LISTED ENTRIES:

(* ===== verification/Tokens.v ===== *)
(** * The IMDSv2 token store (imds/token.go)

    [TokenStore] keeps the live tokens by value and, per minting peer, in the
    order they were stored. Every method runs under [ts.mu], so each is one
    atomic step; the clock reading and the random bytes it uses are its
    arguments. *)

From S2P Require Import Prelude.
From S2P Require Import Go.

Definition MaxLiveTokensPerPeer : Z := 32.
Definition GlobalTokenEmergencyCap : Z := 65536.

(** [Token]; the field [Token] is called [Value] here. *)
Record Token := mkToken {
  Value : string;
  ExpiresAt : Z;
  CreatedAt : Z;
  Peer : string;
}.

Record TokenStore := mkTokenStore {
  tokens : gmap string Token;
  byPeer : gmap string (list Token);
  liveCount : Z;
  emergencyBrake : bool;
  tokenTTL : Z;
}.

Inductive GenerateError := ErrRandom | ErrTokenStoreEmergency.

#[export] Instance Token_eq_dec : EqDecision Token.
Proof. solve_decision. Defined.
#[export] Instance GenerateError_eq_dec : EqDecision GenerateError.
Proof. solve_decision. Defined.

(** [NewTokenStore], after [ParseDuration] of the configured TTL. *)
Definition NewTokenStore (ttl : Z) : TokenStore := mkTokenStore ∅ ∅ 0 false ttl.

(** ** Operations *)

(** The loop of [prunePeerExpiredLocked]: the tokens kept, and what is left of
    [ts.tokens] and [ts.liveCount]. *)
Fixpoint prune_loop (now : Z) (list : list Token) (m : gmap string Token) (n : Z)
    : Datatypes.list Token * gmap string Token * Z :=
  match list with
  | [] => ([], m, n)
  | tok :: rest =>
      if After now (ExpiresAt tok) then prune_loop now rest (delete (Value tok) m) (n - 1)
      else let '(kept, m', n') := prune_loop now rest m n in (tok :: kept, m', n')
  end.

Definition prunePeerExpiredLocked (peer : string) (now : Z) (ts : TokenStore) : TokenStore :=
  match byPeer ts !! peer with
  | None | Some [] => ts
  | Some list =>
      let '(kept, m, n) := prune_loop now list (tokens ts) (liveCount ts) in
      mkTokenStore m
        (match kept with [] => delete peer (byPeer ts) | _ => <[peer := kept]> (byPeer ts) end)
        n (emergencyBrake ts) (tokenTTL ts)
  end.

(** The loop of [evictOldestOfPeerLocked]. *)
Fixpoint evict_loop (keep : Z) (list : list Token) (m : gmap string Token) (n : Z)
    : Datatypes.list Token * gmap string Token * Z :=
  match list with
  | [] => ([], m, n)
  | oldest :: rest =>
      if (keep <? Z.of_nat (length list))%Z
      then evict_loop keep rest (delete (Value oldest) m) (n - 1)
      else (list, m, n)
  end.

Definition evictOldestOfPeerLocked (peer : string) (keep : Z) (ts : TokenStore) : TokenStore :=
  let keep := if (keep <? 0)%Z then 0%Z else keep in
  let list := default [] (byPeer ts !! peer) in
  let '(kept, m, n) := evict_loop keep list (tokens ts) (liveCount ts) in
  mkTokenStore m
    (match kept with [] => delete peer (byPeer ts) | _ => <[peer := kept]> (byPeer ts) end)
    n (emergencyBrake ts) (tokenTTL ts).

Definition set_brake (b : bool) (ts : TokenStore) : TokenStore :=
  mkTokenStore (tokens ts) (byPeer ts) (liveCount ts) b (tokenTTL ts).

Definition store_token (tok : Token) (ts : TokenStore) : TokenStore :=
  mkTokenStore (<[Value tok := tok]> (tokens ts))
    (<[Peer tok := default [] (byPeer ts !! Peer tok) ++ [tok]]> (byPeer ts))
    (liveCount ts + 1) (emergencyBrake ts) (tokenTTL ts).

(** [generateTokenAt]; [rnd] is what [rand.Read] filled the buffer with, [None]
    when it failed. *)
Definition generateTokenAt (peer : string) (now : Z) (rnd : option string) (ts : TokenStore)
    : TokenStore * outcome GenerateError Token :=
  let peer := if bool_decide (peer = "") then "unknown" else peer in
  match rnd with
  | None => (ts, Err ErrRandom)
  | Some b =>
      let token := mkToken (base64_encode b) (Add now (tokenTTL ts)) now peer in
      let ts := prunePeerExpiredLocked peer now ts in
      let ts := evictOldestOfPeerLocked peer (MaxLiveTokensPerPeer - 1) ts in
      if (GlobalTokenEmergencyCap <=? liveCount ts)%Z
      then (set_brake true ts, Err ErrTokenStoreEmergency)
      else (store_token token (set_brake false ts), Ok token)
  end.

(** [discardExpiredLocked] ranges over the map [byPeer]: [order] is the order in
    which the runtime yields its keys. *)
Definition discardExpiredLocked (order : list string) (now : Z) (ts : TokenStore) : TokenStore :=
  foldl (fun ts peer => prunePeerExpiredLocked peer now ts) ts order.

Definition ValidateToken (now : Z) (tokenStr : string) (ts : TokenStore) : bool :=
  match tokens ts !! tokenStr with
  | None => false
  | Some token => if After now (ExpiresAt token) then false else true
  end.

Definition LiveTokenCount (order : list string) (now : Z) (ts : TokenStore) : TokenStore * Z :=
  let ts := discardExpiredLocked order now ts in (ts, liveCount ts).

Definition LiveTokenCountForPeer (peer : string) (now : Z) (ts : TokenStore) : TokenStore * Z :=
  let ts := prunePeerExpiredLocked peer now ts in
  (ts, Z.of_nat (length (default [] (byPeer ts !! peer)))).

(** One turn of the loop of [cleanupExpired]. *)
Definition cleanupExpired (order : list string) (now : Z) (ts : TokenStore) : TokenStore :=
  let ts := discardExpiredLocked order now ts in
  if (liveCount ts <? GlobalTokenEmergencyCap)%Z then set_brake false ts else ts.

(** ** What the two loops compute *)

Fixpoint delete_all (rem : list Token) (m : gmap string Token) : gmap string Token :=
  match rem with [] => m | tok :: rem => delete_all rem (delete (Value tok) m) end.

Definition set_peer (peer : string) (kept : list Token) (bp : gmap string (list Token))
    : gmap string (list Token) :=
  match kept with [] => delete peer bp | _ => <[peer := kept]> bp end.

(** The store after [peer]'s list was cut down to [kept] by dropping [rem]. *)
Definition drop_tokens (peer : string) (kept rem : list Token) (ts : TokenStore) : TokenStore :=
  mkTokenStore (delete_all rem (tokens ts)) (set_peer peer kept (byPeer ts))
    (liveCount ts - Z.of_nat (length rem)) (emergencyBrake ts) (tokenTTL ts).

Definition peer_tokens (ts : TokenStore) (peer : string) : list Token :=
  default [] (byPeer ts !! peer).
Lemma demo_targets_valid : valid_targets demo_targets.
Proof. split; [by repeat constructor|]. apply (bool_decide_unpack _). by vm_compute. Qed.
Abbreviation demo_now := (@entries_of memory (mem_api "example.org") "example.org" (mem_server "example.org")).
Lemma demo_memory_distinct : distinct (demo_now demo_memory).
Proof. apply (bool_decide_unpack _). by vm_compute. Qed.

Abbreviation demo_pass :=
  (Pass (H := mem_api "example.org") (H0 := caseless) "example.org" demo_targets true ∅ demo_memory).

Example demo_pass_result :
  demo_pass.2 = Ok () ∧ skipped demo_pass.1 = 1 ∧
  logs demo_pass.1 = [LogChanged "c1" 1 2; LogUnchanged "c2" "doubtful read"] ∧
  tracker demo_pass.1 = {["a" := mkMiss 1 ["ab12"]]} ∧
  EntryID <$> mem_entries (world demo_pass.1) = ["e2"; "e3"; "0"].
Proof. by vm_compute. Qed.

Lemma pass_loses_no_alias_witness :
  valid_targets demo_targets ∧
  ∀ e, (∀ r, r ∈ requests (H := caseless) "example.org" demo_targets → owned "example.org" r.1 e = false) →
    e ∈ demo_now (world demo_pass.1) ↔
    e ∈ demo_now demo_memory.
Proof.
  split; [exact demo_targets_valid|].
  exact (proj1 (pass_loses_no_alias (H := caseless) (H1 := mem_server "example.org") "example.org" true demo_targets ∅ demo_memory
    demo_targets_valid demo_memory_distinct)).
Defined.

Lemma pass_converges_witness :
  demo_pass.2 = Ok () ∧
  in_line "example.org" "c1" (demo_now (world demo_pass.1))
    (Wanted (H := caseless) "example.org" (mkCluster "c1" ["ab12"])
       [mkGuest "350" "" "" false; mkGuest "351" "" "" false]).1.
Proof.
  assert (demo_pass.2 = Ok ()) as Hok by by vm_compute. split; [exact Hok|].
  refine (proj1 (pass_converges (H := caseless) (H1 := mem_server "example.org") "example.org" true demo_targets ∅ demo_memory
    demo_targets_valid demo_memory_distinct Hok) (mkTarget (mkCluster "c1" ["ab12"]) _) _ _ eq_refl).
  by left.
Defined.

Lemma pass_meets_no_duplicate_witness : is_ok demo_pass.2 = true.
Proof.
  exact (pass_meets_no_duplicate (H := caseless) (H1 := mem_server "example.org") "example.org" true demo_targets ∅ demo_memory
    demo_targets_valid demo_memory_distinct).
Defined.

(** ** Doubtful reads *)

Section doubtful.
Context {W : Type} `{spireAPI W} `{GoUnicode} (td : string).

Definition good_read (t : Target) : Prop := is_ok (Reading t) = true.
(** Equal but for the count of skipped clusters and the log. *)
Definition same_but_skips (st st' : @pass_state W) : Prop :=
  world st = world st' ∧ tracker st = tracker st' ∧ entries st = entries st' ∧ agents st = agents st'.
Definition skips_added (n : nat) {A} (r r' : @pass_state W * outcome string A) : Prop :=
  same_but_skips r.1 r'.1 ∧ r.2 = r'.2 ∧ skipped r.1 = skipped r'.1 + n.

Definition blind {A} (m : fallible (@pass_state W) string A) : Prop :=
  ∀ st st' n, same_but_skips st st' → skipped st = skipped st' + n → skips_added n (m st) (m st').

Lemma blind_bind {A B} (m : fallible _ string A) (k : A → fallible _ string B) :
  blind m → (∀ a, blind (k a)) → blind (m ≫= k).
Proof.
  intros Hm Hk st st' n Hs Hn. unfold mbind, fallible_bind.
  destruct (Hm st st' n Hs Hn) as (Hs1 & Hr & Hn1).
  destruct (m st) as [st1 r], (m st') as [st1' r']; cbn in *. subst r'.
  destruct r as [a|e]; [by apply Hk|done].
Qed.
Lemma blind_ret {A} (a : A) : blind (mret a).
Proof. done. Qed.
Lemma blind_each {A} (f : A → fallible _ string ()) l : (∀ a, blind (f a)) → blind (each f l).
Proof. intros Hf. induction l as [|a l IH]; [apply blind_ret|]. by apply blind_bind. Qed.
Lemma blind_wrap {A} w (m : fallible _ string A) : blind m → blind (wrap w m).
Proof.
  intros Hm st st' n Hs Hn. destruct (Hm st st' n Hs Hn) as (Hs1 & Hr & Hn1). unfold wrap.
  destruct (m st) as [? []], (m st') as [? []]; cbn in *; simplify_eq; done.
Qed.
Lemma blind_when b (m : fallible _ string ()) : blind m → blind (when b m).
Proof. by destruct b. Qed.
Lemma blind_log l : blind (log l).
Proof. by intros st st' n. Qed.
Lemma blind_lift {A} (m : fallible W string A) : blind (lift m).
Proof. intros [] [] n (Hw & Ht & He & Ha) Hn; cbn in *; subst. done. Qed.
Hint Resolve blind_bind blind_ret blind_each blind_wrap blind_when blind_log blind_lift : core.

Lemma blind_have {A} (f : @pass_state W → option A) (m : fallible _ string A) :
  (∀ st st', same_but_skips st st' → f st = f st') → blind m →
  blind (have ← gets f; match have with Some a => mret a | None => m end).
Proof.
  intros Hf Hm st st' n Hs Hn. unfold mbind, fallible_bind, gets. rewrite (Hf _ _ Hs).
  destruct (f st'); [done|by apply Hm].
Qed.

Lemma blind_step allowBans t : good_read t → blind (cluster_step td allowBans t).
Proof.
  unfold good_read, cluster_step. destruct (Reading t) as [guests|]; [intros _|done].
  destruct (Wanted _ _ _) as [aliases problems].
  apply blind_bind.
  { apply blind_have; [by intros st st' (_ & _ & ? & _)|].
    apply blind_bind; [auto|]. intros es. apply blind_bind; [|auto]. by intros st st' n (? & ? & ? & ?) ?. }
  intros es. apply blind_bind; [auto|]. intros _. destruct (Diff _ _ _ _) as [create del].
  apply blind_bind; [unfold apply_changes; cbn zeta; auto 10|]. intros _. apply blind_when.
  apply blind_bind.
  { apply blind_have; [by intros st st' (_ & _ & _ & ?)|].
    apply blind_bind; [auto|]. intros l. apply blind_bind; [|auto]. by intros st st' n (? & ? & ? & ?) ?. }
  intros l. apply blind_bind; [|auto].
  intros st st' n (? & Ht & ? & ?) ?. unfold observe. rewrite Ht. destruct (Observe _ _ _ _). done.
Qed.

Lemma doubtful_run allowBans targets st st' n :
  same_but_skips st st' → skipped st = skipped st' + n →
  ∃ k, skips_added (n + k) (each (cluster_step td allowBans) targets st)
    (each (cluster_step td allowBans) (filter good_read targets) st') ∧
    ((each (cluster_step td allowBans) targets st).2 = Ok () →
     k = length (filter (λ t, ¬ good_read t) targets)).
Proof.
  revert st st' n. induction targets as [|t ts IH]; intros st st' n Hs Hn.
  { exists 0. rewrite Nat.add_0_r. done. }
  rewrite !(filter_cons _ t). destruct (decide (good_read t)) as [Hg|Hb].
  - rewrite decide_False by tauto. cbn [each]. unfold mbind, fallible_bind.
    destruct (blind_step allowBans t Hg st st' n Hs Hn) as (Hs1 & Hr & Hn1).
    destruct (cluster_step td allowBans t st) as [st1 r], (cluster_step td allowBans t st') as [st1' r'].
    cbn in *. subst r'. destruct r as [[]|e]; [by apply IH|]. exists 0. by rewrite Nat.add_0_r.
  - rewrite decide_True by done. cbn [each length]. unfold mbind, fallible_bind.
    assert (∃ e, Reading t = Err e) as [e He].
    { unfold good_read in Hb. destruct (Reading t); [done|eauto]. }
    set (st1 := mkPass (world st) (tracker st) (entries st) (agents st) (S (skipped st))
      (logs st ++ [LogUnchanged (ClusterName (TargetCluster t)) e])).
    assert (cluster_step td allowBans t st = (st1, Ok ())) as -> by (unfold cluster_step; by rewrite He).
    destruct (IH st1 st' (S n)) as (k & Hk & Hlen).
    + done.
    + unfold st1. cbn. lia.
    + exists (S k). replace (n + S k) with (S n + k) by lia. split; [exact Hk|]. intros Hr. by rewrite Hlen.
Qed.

AIM OF THE EXERCISE:
Please say how many lines above contain "Record", number only.

SOLUTION FOR THIS TASK:
2